(Records shown)

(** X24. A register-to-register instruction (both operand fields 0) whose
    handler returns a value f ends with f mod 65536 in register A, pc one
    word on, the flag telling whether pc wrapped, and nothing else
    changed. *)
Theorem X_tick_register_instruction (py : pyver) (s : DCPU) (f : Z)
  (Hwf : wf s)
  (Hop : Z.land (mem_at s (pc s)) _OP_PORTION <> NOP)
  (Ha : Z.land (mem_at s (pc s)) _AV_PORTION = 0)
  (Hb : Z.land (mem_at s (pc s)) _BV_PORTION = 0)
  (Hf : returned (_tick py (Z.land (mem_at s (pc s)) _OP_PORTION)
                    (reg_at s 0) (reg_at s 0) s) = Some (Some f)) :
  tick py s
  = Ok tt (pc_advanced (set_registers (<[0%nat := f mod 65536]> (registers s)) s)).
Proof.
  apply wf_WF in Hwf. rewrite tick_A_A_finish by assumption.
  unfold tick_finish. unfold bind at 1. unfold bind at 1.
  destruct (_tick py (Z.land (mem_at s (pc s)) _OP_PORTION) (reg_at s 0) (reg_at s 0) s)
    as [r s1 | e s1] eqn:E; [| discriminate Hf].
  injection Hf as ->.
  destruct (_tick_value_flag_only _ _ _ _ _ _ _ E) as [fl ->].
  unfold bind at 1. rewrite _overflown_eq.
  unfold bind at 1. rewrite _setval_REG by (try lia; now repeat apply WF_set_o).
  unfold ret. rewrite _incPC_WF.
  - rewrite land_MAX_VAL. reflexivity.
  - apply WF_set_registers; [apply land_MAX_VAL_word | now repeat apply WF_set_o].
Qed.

(End Records shown)
(Records shown)

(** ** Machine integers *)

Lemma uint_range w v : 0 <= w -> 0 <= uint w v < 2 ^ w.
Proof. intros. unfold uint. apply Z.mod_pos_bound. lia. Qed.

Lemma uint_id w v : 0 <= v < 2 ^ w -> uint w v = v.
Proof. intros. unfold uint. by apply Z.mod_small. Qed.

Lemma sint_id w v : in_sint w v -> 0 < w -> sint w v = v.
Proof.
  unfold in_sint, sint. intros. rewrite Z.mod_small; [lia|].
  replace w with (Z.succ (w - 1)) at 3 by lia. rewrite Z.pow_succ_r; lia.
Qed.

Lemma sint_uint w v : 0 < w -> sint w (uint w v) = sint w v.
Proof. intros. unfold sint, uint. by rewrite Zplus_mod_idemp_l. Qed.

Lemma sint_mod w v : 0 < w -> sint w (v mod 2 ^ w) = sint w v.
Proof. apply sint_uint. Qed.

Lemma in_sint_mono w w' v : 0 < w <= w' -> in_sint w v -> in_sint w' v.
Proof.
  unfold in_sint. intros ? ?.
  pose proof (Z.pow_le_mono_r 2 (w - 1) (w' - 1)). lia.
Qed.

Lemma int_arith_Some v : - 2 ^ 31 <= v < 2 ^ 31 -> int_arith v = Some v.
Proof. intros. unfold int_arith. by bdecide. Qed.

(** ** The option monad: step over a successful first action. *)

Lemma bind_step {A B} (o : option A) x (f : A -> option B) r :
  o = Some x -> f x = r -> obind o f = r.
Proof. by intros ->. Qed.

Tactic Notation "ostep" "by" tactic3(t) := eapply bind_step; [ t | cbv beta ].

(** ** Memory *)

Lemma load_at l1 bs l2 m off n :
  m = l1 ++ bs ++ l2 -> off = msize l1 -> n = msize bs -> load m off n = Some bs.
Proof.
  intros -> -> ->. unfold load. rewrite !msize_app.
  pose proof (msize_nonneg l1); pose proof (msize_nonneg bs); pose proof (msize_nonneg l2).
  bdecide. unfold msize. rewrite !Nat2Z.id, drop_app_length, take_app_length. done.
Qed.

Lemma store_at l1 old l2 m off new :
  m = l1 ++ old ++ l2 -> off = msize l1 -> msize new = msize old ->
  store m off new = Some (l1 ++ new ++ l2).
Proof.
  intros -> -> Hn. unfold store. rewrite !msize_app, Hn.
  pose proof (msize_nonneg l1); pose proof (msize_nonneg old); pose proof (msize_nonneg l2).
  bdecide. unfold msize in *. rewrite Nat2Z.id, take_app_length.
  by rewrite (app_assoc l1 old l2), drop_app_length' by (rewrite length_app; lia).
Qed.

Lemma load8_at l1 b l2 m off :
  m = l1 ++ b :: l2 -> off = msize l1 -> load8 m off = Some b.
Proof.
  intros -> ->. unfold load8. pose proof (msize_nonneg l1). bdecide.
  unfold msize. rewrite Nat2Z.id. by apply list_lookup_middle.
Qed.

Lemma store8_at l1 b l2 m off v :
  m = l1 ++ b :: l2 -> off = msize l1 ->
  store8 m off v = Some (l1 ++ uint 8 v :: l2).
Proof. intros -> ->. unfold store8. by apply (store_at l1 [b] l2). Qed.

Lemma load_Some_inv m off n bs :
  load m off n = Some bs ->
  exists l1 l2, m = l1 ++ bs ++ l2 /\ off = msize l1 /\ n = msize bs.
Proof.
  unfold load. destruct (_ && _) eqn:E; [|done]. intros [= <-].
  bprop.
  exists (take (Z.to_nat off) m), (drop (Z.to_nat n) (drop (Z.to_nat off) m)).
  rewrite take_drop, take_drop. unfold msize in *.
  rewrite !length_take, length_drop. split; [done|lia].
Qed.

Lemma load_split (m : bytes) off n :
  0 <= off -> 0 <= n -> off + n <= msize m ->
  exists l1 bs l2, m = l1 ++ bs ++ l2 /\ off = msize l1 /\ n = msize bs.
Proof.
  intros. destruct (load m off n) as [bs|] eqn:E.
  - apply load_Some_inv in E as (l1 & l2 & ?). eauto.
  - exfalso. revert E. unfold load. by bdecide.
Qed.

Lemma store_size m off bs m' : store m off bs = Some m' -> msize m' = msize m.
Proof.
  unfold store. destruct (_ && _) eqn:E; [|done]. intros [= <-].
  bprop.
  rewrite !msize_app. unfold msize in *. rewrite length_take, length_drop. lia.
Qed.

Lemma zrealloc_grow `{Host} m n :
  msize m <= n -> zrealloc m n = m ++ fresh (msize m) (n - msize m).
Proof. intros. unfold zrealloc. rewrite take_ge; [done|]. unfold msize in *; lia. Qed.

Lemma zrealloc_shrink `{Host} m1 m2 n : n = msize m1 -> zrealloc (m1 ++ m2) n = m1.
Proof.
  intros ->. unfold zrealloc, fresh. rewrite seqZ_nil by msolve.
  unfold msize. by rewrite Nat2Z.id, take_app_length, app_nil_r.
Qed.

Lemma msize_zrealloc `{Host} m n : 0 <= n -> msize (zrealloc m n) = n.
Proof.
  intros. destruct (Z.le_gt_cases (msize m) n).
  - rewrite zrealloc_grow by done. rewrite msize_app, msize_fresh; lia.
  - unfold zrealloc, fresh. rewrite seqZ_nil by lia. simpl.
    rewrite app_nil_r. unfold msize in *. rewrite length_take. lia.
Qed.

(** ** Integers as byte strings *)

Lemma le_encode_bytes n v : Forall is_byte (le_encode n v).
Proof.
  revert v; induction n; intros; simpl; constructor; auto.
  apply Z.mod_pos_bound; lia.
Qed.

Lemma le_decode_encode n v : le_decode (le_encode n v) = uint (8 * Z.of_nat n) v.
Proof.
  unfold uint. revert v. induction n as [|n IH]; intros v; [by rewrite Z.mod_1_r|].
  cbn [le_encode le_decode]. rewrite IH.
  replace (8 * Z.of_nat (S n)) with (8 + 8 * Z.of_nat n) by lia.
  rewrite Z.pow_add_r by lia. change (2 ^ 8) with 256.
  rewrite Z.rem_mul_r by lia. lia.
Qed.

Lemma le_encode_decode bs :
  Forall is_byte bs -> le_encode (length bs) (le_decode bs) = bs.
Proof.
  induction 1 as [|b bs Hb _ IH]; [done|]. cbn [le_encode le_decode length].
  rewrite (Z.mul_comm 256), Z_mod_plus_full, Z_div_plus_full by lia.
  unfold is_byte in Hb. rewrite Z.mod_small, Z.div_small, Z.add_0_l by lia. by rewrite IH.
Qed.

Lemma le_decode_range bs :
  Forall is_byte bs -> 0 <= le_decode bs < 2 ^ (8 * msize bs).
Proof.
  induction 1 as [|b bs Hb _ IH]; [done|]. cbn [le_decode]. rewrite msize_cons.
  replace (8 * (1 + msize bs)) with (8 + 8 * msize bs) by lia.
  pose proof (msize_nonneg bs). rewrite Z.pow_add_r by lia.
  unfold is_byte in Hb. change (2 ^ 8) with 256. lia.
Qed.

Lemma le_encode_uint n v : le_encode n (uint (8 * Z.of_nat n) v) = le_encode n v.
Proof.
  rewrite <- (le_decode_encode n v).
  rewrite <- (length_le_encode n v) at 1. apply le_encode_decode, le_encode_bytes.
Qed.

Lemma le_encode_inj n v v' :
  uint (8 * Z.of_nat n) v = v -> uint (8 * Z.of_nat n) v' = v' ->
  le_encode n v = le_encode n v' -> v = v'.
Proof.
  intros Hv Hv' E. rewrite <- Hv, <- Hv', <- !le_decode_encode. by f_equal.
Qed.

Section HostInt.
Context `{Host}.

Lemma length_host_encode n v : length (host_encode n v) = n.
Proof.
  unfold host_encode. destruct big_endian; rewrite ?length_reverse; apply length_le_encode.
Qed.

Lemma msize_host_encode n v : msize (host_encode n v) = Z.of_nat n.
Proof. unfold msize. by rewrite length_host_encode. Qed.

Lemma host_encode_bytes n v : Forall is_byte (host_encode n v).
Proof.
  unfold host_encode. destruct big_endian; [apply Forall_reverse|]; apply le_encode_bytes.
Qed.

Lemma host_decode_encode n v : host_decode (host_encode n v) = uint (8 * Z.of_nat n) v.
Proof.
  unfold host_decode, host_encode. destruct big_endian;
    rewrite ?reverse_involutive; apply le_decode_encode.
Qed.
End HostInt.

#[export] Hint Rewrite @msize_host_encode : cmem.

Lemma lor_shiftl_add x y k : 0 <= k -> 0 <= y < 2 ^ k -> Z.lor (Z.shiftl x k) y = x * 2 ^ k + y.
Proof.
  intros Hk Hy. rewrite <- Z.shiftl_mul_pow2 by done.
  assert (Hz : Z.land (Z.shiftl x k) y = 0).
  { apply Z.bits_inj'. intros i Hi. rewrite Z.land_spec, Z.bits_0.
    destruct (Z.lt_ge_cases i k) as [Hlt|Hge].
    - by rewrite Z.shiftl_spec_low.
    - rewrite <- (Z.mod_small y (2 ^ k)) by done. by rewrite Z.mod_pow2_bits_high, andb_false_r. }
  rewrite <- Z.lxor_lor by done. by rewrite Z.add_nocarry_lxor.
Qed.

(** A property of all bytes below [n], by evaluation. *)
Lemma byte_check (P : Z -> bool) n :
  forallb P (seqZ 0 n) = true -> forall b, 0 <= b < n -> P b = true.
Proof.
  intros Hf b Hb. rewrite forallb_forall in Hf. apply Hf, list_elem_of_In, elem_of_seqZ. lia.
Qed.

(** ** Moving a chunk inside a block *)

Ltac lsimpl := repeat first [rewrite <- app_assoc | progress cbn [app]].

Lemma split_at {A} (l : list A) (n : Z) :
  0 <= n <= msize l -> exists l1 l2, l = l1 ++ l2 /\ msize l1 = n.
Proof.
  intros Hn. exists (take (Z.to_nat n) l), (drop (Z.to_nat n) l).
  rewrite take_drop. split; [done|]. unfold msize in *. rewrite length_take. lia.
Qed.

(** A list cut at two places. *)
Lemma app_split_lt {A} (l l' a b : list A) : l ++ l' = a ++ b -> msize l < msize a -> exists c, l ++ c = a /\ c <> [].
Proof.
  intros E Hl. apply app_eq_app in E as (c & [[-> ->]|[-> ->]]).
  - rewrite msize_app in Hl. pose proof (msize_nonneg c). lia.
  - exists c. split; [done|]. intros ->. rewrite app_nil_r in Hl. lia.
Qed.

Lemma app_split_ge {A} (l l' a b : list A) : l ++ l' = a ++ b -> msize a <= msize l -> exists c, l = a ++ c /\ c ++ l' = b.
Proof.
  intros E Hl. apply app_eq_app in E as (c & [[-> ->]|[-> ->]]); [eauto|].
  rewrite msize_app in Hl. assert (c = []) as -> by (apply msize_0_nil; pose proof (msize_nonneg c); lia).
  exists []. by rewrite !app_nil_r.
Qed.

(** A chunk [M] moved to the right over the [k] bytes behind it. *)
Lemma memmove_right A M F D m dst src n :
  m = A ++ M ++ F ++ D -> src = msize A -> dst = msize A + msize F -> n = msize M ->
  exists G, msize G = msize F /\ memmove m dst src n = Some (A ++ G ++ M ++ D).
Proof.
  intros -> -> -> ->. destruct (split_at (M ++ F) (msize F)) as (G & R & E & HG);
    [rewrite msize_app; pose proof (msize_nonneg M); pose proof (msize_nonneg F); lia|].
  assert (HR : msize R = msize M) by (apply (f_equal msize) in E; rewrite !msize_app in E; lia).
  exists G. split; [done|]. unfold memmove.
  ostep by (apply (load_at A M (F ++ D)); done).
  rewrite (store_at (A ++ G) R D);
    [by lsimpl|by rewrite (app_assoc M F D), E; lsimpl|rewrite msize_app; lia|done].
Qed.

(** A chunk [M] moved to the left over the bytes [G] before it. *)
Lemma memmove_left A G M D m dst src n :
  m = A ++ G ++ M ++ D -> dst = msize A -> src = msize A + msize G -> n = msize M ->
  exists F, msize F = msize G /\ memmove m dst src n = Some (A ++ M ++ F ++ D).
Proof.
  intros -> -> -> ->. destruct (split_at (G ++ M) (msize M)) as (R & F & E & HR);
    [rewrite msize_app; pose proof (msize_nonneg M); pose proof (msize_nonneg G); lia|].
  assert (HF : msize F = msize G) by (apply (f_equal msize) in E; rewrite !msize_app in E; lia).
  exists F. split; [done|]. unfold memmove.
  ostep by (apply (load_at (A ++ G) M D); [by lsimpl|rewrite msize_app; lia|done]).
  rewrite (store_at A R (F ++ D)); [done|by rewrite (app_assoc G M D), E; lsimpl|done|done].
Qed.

(End Records shown)
(Records shown)

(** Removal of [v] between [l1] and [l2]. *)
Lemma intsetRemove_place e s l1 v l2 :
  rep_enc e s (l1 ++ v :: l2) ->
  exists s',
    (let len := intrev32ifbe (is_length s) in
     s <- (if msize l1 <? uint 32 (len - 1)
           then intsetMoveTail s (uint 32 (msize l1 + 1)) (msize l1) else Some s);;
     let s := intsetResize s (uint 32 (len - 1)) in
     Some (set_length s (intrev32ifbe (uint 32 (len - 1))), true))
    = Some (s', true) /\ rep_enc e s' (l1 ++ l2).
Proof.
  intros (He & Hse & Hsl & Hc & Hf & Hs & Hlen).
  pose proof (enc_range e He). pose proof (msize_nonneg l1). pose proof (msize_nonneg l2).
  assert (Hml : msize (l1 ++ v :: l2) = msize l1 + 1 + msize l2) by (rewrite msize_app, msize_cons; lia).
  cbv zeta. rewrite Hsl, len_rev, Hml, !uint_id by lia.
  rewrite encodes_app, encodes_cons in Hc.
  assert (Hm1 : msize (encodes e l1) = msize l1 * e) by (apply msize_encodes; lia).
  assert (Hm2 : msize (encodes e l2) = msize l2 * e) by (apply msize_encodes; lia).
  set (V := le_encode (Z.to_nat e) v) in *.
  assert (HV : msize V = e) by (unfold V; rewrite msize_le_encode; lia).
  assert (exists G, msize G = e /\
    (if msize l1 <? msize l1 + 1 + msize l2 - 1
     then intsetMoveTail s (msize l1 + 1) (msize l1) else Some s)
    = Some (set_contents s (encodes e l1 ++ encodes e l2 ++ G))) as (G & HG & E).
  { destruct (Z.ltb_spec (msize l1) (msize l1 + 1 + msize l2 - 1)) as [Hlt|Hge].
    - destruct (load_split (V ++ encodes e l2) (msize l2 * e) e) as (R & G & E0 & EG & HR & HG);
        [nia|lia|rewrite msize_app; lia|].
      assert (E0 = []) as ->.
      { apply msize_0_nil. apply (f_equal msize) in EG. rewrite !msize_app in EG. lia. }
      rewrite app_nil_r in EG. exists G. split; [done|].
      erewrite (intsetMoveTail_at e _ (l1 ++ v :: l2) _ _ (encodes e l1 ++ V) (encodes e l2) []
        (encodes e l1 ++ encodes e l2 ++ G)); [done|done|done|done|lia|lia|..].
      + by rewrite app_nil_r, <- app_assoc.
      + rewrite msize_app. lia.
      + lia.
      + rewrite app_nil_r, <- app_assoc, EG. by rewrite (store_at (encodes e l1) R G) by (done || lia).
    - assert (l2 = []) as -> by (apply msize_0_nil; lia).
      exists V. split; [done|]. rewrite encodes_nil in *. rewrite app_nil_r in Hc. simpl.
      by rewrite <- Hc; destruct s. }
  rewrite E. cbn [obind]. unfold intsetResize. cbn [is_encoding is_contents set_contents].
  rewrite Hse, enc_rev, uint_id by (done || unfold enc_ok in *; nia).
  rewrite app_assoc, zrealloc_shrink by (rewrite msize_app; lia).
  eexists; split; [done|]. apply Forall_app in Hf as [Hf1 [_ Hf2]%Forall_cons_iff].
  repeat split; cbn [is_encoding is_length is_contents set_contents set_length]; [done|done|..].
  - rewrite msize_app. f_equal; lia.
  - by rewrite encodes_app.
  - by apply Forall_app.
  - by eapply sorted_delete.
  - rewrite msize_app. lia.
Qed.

(End Records shown)

Action item: Return a word-for-word copy of the lines above from the one holding "intros. destruct (Z.le_gt_cases" through the one holding "unfold uint. revert", with both of them included and nothing besides.

Result of this task:
  intros. destruct (Z.le_gt_cases (msize m) n).
  - rewrite zrealloc_grow by done. rewrite msize_app, msize_fresh; lia.
  - unfold zrealloc, fresh. rewrite seqZ_nil by lia. simpl.
    rewrite app_nil_r. unfold msize in *. rewrite length_take. lia.
Qed.

(** ** Integers as byte strings *)

Lemma le_encode_bytes n v : Forall is_byte (le_encode n v).
Proof.
  revert v; induction n; intros; simpl; constructor; auto.
  apply Z.mod_pos_bound; lia.
Qed.

Lemma le_decode_encode n v : le_decode (le_encode n v) = uint (8 * Z.of_nat n) v.
Proof.
  unfold uint. revert v. induction n as [|n IH]; intros v; [by rewrite Z.mod_1_r|].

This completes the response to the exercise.